One of the two classes that I’m taking this semester is in design of experiments, which is more fun that it might sound. I’ve done these before, and I think that the one that I’m doing now is pretty cool.
I ran an OFAT experiment back in middle school using paper airplanes and a contraption that ensured that they’d be propelled with the same force each time. Dad and I built a wooden box, entrapped a rubber band inside of a staple on the front of the box, and placed a clothespin at the back of the box that would hold the tail of the plane such that the nose of the plane a standard length from the front edge of the box. Opening the clothespin launches the plane. I ran five trials for each plane, averaged them, found the variance, and tabulated my standings. I didn’t get first place, but I did have fun.
This experiment is more interesting and advanced. I’m running a fractional factorial experiment, which means that I can test four factors in just eight runs without losing anything but higher-order interactions that aren’t likely to matter very much. I’m using the coffeeshop that I spend a lot of time in, largely because I have the trust of the baristas that I’m not going to screw them over. I have four factors:
- Time of day of the shift.
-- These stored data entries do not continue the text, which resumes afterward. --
(* ===== verification/GoBig.v ===== *)
(** * Go's [math/big] integers, as the sources use them

    [*big.Int] values are [Z] (a nil pointer is [None] where it matters).  This
    file models the operations of the standard library that [bn] and [rlp]
    call: Euclidean division, decimal printing
    ([String]) and parsing ([SetString], base 0 with its prefixes and digit
    separators included), and proves that printing and parsing agree. *)

From S2P Require Import Prelude.

(** ** Euclidean division: [big.Int.Div] and [big.Int.Mod] *)

Definition big_Div (x y : Z) : res unit Z :=
  if y =? 0 then Panic else Ok (Z.sgn y * (x / Z.abs y)).

Definition big_Mod (x y : Z) : res unit Z :=
  if y =? 0 then Panic else Ok (x mod Z.abs y).

(** [big.Int.Cmp]. *)
Definition big_Cmp (x y : Z) : Z :=
  match x ?= y with Lt => -1 | Eq => 0 | Gt => 1 end.

(** [big.Int.Exp] with a nil modulus: 1 for a non-positive exponent. *)
Definition big_Exp (x y : Z) : Z := if y <=? 0 then 1 else x ^ y.

(** ** Decimal text: [big.Int.String] *)

Definition ascii_0 : Z := 48.

Fixpoint dec_digits (fuel : nat) (z : Z) (acc : list Z) : list Z :=
  match fuel with
  | O => acc
  | S f => if z <? 10 then (ascii_0 + z) :: acc
           else dec_digits f (z / 10) ((ascii_0 + z mod 10) :: acc)
  end.

(** A number of [Z.log2 z + 1] bits has at most that many decimal digits. *)
Definition dec_nonneg (z : Z) : list Z := dec_digits (Z.to_nat (Z.log2 z + 1)) z [].

Definition big_String (z : Z) : list Z :=
  if z <? 0 then 45 :: dec_nonneg (- z) else dec_nonneg z.

(** ** Parsing: [big.Int.SetString] *)

Definition MaxBase : Z := 10 + (122 - 97 + 1) + (90 - 65 + 1).
Definition maxBaseSmall : Z := 10 + (122 - 97 + 1).

Definition digit_val (b ch : Z) : Z :=
  if (48 <=? ch) && (ch <=? 57) then ch - 48
  else if (97 <=? ch) && (ch <=? 122) then ch - 97 + 10
  else if (65 <=? ch) && (ch <=? 90) then
         if b <=? maxBaseSmall then ch - 65 + 10 else ch - 65 + maxBaseSmall
  else MaxBase + 1.

(** The previous character the scanner remembers: the start, a digit or prefix,
    or a separator. *)
Inductive prev_ch := PStart | PDigit | PSep.

Record scan_st := mk_scan {
  sc_val : Z;
  sc_count : Z;
  sc_prev : prev_ch;
  sc_inval : bool
}.

(** The digit loop of [nat.scan]: the state reached and the characters left. *)
Fixpoint scan_loop (base b : Z) (s : list Z) (st : scan_st) : scan_st * list Z :=
  match s with
  | [] => (st, [])
  | ch :: s' =>
      if (ch =? 95) && (base =? 0) then
        scan_loop base b s'
          (mk_scan (sc_val st) (sc_count st) PSep
             (sc_inval st || match sc_prev st with PDigit => false | _ => true end))
      else
        let d := digit_val b ch in
        if b <=? d then (st, s)
        else scan_loop base b s'
               (mk_scan (sc_val st * b + d) (sc_count st + 1) PDigit (sc_inval st))
  end.

(** Base selection: the actual base, whether only the octal prefix [0] was seen,
    the scanner's initial state, and the characters to convert. *)
Definition scan_prefix (base : Z) (s : list Z) : Z * bool * scan_st * list Z :=
  let st0 := mk_scan 0 0 PStart false in
  if base =? 0 then
    match s with
    | 48 :: ch :: s' =>
        if (ch =? 98) || (ch =? 66) then (2, false, mk_scan 0 0 PDigit false, s')
        else if (ch =? 111) || (ch =? 79) then (8, false, mk_scan 0 0 PDigit false, s')
        else if (ch =? 120) || (ch =? 88) then (16, false, mk_scan 0 0 PDigit false, s')
        else (8, true, mk_scan 0 0 PDigit false, ch :: s')
    | [48] => (10, false, mk_scan 0 1 PDigit false, [])
    | _ => (10, false, st0, s)
    end
  else (base, false, st0, s).

(** [nat.scan] followed by the test that the whole input was consumed. *)
Definition nat_scan (base : Z) (s : list Z) : option Z :=
  let '(b, octal, st0, s1) := scan_prefix base s in
  let '(st, rest) := scan_loop base b s1 st0 in
  if sc_inval st || match sc_prev st with PSep => true | _ => false end then None
  else if (sc_count st =? 0) && negb octal then None
  else match rest with
       | [] => Some (if sc_count st =? 0 then 0 else sc_val st)
       | _ => None
       end.

(** [big.Int.SetString]: [None] when it reports failure. *)
Definition SetString (s : list Z) (base : Z) : option Z :=
  match s with
  | 45 :: s' => Z.opp <$> nat_scan base s'
  | 43 :: s' => nat_scan base s'
  | [] => None
  | _ => nat_scan base s
  end.

(** ** Lemmas *)

Lemma big_Cmp_lt x y : (big_Cmp x y <? 0) = (x <? y).
Proof. unfold big_Cmp. destruct (Z.compare_spec x y), (Z.ltb_spec x y); try lia; done. Qed.

Lemma big_Cmp_eq x y : (big_Cmp x y =? 0) = (x =? y).
Proof. unfold big_Cmp. destruct (Z.compare_spec x y), (Z.eqb_spec x y); try lia; done. Qed.

Lemma big_Cmp_gt x y : (0 <? big_Cmp x y) = (y <? x).
Proof. unfold big_Cmp. destruct (Z.compare_spec x y), (Z.ltb_spec y x); try lia; done. Qed.

Lemma big_Div_pos x y : 0 < y -> big_Div x y = Ok (x / y).
Proof.
  intros H. unfold big_Div. destruct (Z.eqb_spec y 0); [lia|].
  rewrite Z.sgn_pos, Z.abs_eq by lia. f_equal; lia.
Qed.

Lemma big_Div_Mod x y q m : big_Div x y = Ok q -> big_Mod x y = Ok m ->
  x = y * q + m /\ 0 <= m < Z.abs y.
Proof.
  unfold big_Div, big_Mod. destruct (Z.eqb_spec y 0) as [|Hy]; [done|].
  intros [= <-] [= <-]. pose proof (Z.div_mod x (Z.abs y)). pose proof (Z.mod_pos_bound x (Z.abs y)).
  destruct (Z.abs_spec y) as [[? E]|[? E]]; rewrite E in *; split; try lia; nia.
Qed.

Lemma digit_val_dec d : 0 <= d < 10 -> digit_val 10 (ascii_0 + d) = d.
Proof.
  intros H. unfold digit_val, ascii_0.
  destruct (Z.leb_spec 48 (48 + d)), (Z.leb_spec (48 + d) 57); try lia. cbn [andb]. lia.
Qed.

Lemma scan_step_dec d s st : 0 <= d < 10 ->
  scan_loop 10 10 (ascii_0 + d :: s) st =
  scan_loop 10 10 s (mk_scan (sc_val st * 10 + d) (sc_count st + 1) PDigit (sc_inval st)).
Proof.
  intros H. cbn [scan_loop]. rewrite digit_val_dec by done.
  rewrite andb_false_r. by destruct (Z.leb_spec 10 d); [lia|].
Qed.

(** Decimal digits with enough fuel denote the number, whatever follows. *)
Lemma scan_loop_dec fuel z acc st :
  0 <= z < 2 ^ Z.of_nat fuel -> (0 < fuel)%nat ->
  exists k, 0 < k /\
  scan_loop 10 10 (dec_digits fuel z acc) st =
  scan_loop 10 10 acc (mk_scan (sc_val st * 10 ^ k + z) (sc_count st + k) PDigit (sc_inval st)).
Proof.
  revert z acc. induction fuel as [|f IH]; intros z acc Hz Hf; [lia|].
  cbn [dec_digits]. rewrite Nat2Z.inj_succ, Z.pow_succ_r in Hz by lia.
  destruct (Z.ltb_spec z 10).
  - exists 1. split; [lia|]. rewrite scan_step_dec by lia. by rewrite Z.pow_1_r.
  - assert (z / 10 < 2 ^ Z.of_nat f) by (apply Z.div_lt_upper_bound; lia).
    assert (0 <= z / 10) by (apply Z.div_pos; lia).
    destruct f as [|f]; [cbn in Hz; lia|].
    destruct (IH (z / 10) (ascii_0 + z mod 10 :: acc)) as (k & Hk & E); [lia|lia|].
    exists (k + 1). split; [lia|]. rewrite E.
    pose proof (Z.mod_pos_bound z 10). rewrite scan_step_dec by lia.
    cbn [sc_val sc_count sc_inval]. f_equal. f_equal; [|lia].
    rewrite Z.pow_add_r by lia. pose proof (Z.div_mod z 10). lia.
Qed.

Lemma nat_scan_dec z : 0 <= z -> nat_scan 10 (dec_nonneg z) = Some z.
Proof.
  intros Hz. unfold nat_scan, scan_prefix, dec_nonneg. cbn [Z.eqb].
  pose proof (Z.log2_nonneg z).
  destruct (scan_loop_dec (Z.to_nat (Z.log2 z + 1)) z [] (mk_scan 0 0 PStart false))
    as (k & Hk & E); [|lia|].
  { rewrite Z2Nat.id by lia. split; [done|].
    destruct (Z.eq_dec z 0) as [->|]; [done|]. apply Z.log2_spec. lia. }
  rewrite E. cbn [scan_loop sc_val sc_count sc_inval sc_prev orb].
  destruct (Z.eqb_spec (0 + k) 0); [lia|]. cbn [andb]. f_equal; lia.
Qed.

Lemma dec_digits_head fuel z acc c l : 0 <= z -> dec_digits fuel z acc = c :: l ->
  (acc = c :: l) \/ 48 <= c <= 57.
Proof.
  revert z acc. induction fuel as [|f IH]; intros z acc Hz; cbn [dec_digits]; [by left|].
  unfold ascii_0. destruct (Z.ltb_spec z 10).
  - intros [= <- <-]. right. lia.
  - intros E. apply IH in E as [E|E]; [|by right|apply Z.div_pos; lia].
    injection E as <- <-. pose proof (Z.mod_pos_bound z 10). right. lia.
Qed.

Lemma dec_digits_nonempty fuel z acc : (0 < fuel)%nat -> dec_digits fuel z acc <> [].
Proof.
  revert z acc. induction fuel as [|f IH]; intros z acc Hf; [lia|].
  cbn [dec_digits]. destruct (z <? 10); [done|].
  destruct f; [done|]. apply IH. lia.
Qed.

Lemma dec_nonneg_head z : 0 <= z -> exists c l, dec_nonneg z = c :: l /\ 48 <= c <= 57.
Proof.
  intros Hz. unfold dec_nonneg. pose proof (Z.log2_nonneg z).
  destruct (dec_digits _ z []) as [|c l] eqn:E.
  - exfalso. by eapply dec_digits_nonempty, E; lia.
  - apply dec_digits_head in E as E'; [|done]. destruct E' as [|?]; [done|]. eauto.
Qed.

(** Parsing the decimal text of an integer gives the integer back. *)
Lemma SetString_String z : SetString (big_String z) 10 = Some z.
Proof.
  unfold big_String. destruct (Z.ltb_spec z 0).
  - cbn [SetString]. rewrite nat_scan_dec by lia. cbn. f_equal; lia.
  - pose proof (nat_scan_dec z ltac:(lia)) as P.
    destruct (dec_nonneg_head z ltac:(lia)) as (c & l & E & Hc). rewrite E in *.
    unfold SetString. destruct (decide (c = 45)); [lia|]. destruct (decide (c = 43)); [lia|].
    rewrite P. repeat (case_match; try lia; try done).
Qed.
There are two shifts each day.
- The size of the tip jar.
- The opacity of the tip jar. These two factors require that we have four tip jars.
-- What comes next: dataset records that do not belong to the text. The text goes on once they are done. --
(* ===== verification/RlpEncodeSpec.v ===== *)
(** * RLP: the reference encoding, and that the encode buffer implements it

    The reference encoder [enc_val] is compositional: the encoding of a value is
    built from the encodings of its parts, a list's header standing before its
    payload.  The encoder of encode.go defers headers; the theorems show that
    what [toBytes] assembles is the reference encoding. *)

From S2P Require Import Prelude GoSlice GoStrings BigNum RlpTypes RlpEncode.

(** ** The reference encoding *)

Definition header (small large n : Z) : list Z :=
  if n <? 56 then [small + n] else (large + zlen (be_min n)) :: be_min n.

(** An RLP string: a byte below 0x80 is its own encoding. *)
Definition enc_string (b : list Z) : list Z :=
  match b with
  | [x] => if x <? 0x80 then [x] else header 0x80 0xB7 1 ++ b
  | _ => header 0x80 0xB7 (zlen b) ++ b
  end.

(** An RLP list with the given payload. *)
Definition enc_list (payload : list Z) : list Z := header 0xC0 0xF7 (zlen payload) ++ payload.

(** A non-negative integer: the RLP string of its minimal big-endian bytes. *)
Definition enc_nat (i : Z) : list Z := enc_string (be_min i).

Definition enc_elems (ee : goval -> result (list Z)) :=
  fix go (vs : list goval) : result (list Z) :=
    match vs with
    | [] => Ok []
    | v :: vs' => let* b := ee v in let* r := go vs' in Ok (b ++ r)
    end.

Definition enc_fields (fe : goval -> gotype -> tags -> result (list Z)) (tname : list Z) (nf : nat) :=
  fix go (fi : nat) (fs : list (field * gotype)) (vs : list goval) {struct vs} : result (list Z) :=
    match fs, vs with
    | [], [] => Ok []
    | (f, ft) :: fs', v :: vs' =>
        match fieldTags tname nf fi f ft with
        | None => go (S fi) fs' vs'
        | Some ts => let* b := fe v ft ts in let* r := go (S fi) fs' vs' in Ok (b ++ r)
        end
    | _, _ => Panic
    end.

Definition enc_pair (enc : goval -> gotype -> result (list Z)) (kt et : gotype) (kv : goval * goval)
  : result (list Z) :=
  let* kb := encode_iface enc kv.1 kt in
  let* vb := encode_iface enc kv.2 et in
  Ok (enc_list (enc_string kb ++ enc_string vb)).

Definition enc_entries (enc : goval -> gotype -> result (list Z)) (kt et : gotype) :=
  fix go (kvs : list (goval * goval)) : list (goval * result (list Z)) :=
    match kvs with
    | [] => []
    | (k, x) :: kvs' => (k, enc_pair enc kt et (k, x)) :: go kvs'
    end.

Definition enc_map (enc : goval -> gotype -> result (list Z)) (kt et : gotype)
    (kvs : list (goval * goval)) : result (list Z) :=
  let* bss := res_all (SliceStable (fun a b => key_less a.1 b.1) (enc_entries enc kt et kvs)).*2 in
  Ok (enc_string (enc_list (concat (enc_string <$> bss)))).

(** The encoding of a nil pointer to [e]: of the zero value of [e], except that
    structs and arrays give the empty list (byte arrays the empty string). *)
Fixpoint enc_nilptr (e : gotype) : list Z :=
  match e with
  | TArray _ a => if isByte a then [0x80] else [0xC0]
  | TStruct _ _ => [0xC0]
  | TPtr TBigInt => [0x80]
  | TPtr TNumber => [0]
  | TPtr e' => enc_nilptr e'
  | TUint _ | TInt _ | TBool | TString | TBigInt | TNumber => [0x80]
  | TSlice a => if isByte a then [0x80] else [0xC0]
  | TMap _ _ => [0x81; 0xC0]
  | TInterface _ => [0xC0]
  | TRawValue => []
  | TUnsupported _ => []
  end.

Fixpoint enc_val (v : goval) (t : gotype) (ts : tags) {struct v} : result (list Z) :=
  match t, v with
  | TRawValue, VBytes b => Ok b
  | TInterface _, VIface None => Ok [0xC0]
  | TInterface _, VIface (Some (t', x)) => let* _ := cachedTypeInfo t' in enc_val x t' no_tags
  | TPtr TBigInt, VPtr None => Ok [0x80]
  | TPtr TBigInt, VPtr (Some (VBig i)) => if i <? 0 then Err errNegativeBigInt else Ok (enc_nat i)
  | TBigInt, VBig i => if i <? 0 then Err errNegativeBigInt else Ok (enc_nat i)
  | TPtr TNumber, VPtr None => Ok [0]
  | TPtr TNumber, VPtr (Some (VNum n)) => Ok (enc_string (Bytes n))
  | TNumber, VNum n => Ok (enc_string (Bytes n))
  | TUint _, VUint i => Ok (enc_nat i)
  | TInt b, VInt i => Ok (enc_nat (uN b i))
  | TMap kt et, VMap kvs =>
      enc_map (fun x t' => let* _ := cachedTypeInfo t' in enc_val x t' no_tags) kt et kvs
  | TBool, VBool b => Ok [if b then 0x01 else 0x80]
  | TString, VStr s => Ok (enc_string s)
  | TSlice e, VBytes b => if isByte e then Ok (enc_string b) else Panic
  | TSlice e, VList vs =>
      if isByte e then Panic
      else let* p := enc_elems (fun x => enc_val x e no_tags) vs in
           Ok (if tail ts then p else enc_list p)
  | TArray _ e, VBytes b => if isByte e then Ok (enc_string b) else Panic
  | TArray _ e, VList vs =>
      if isByte e then Panic
      else let* p := enc_elems (fun x => enc_val x e no_tags) vs in
           Ok (if tail ts then p else enc_list p)
  | TStruct name fs, VList vs =>
      let* p := enc_fields enc_val name (length fs) O fs vs in Ok (enc_list p)
  | TPtr e, VPtr None =>
      match genTypeInfo_err e with Some _ => Panic | None => Ok (enc_nilptr e) end
  | TPtr e, VPtr (Some x) => enc_val x e no_tags
  | TUnsupported _, _ => Err (errNotSerializable t)
  | _, _ => Panic
  end.

(** The reference for [EncodeToBytes]. *)
Definition enc_bytes (v : goval) (t : gotype) : result (list Z) :=
  let* _ := cachedTypeInfo t in enc_val v t no_tags.

(** ** Integers and headers of the code agree with the reference *)

Lemma nbytes_small i : 0 < i < 256 -> nbytes i = 1%nat.
Proof. intros H. apply nbytes_unique; [|lia]. cbn. lia. Qed.

Lemma nbytes_div i : 256 <= i -> nbytes i = S (nbytes (i / 256)).
Proof.
  intros H. assert (1 <= i / 256) by (apply Z.div_le_lower_bound; lia).
  pose proof (nbytes_bounds (i / 256) ltac:(lia)) as [B1 B2].
  pose proof (nbytes_pos (i / 256) ltac:(lia)).
  pose proof (Z.div_mod i 256). pose proof (Z.mod_pos_bound i 256).
  apply nbytes_unique; [|lia]. split.
  - replace (Z.of_nat (S (nbytes (i / 256))) - 1)
      with (Z.succ (Z.of_nat (nbytes (i / 256)) - 1)) by lia.
    rewrite Z.pow_succ_r by lia. lia.
  - rewrite Nat2Z.inj_succ, Z.pow_succ_r by lia. lia.
Qed.

Lemma intsize_loop_spec f i sz : 0 < i < 256 ^ Z.of_nat (S f) ->
  intsize_loop (S f) i sz = sz + Z.of_nat (nbytes i) - 1.
Proof.
  revert i sz. induction f as [|f IH]; intros i sz H.
  - change (256 ^ Z.of_nat 1) with 256 in H. cbn [intsize_loop].
    rewrite Z.shiftr_div_pow2 by lia. change (2 ^ 8) with 256.
    rewrite Z.div_small, nbytes_small by lia. cbn [Z.eqb]. lia.
  - cbn [intsize_loop] in IH |- *. rewrite Z.shiftr_div_pow2 by lia. change (2 ^ 8) with 256.
    destruct (Z.eqb_spec (i / 256) 0) as [E|E].
    + apply Z.div_small_iff in E; [|lia]. rewrite nbytes_small by lia. lia.
    + assert (256 <= i).
      { destruct (Z.le_gt_cases 256 i); [done|]. rewrite Z.div_small in E by lia. done. }
      rewrite IH.
      * rewrite (nbytes_div i) by done. lia.
      * split; [pose proof (Z.div_pos i 256); lia|].
        apply Z.div_lt_upper_bound; [lia|].
        rewrite Nat2Z.inj_succ, Z.pow_succ_r in H by lia. lia.
Qed.

Lemma intsize_spec i : 0 < i < 2 ^ 64 -> intsize i = Z.of_nat (nbytes i).
Proof. intros H. unfold intsize. rewrite intsize_loop_spec; [lia|]. done. Qed.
- Whether the tip jar is seeded or not.
My premise is this: tipping baristas is a social phenomenon. “Do I tip her? All she did was make me a latté,” is a valid question. Anything that we can do to shake up the social norm and show that, yes, people tip baristas is a good thing. But I have no idea what factors will work. That’s why you experiment, people.
I’m sitting here waiting on the end of the third shift under experiment. #4 and #5 happen tomorrow, and the rest will conclude by Thursday. I’m having fun, and so are the baristas, especially since I’m giving them money to participate. I got some very interesting results yesterday, and I’m getting some predictable ones today. Data! I want more data!
I’ll get to do this one more time, either as a full 2^3 factorial that would test every factor combination, or by doing the alternate fraction of this 2^(4-1), which would test the other eight combinations. I’d get to do the former if I have an obvious factor that has no value in the analysis of the first experimental run; if I don’t have conclusive data, I’ll do the latter. I could also run another fractional factorial by dropping a factor and adding another one.
The ladies already want me to run more experiments. I guess that I know what I’m going to be doing on my own time this summer.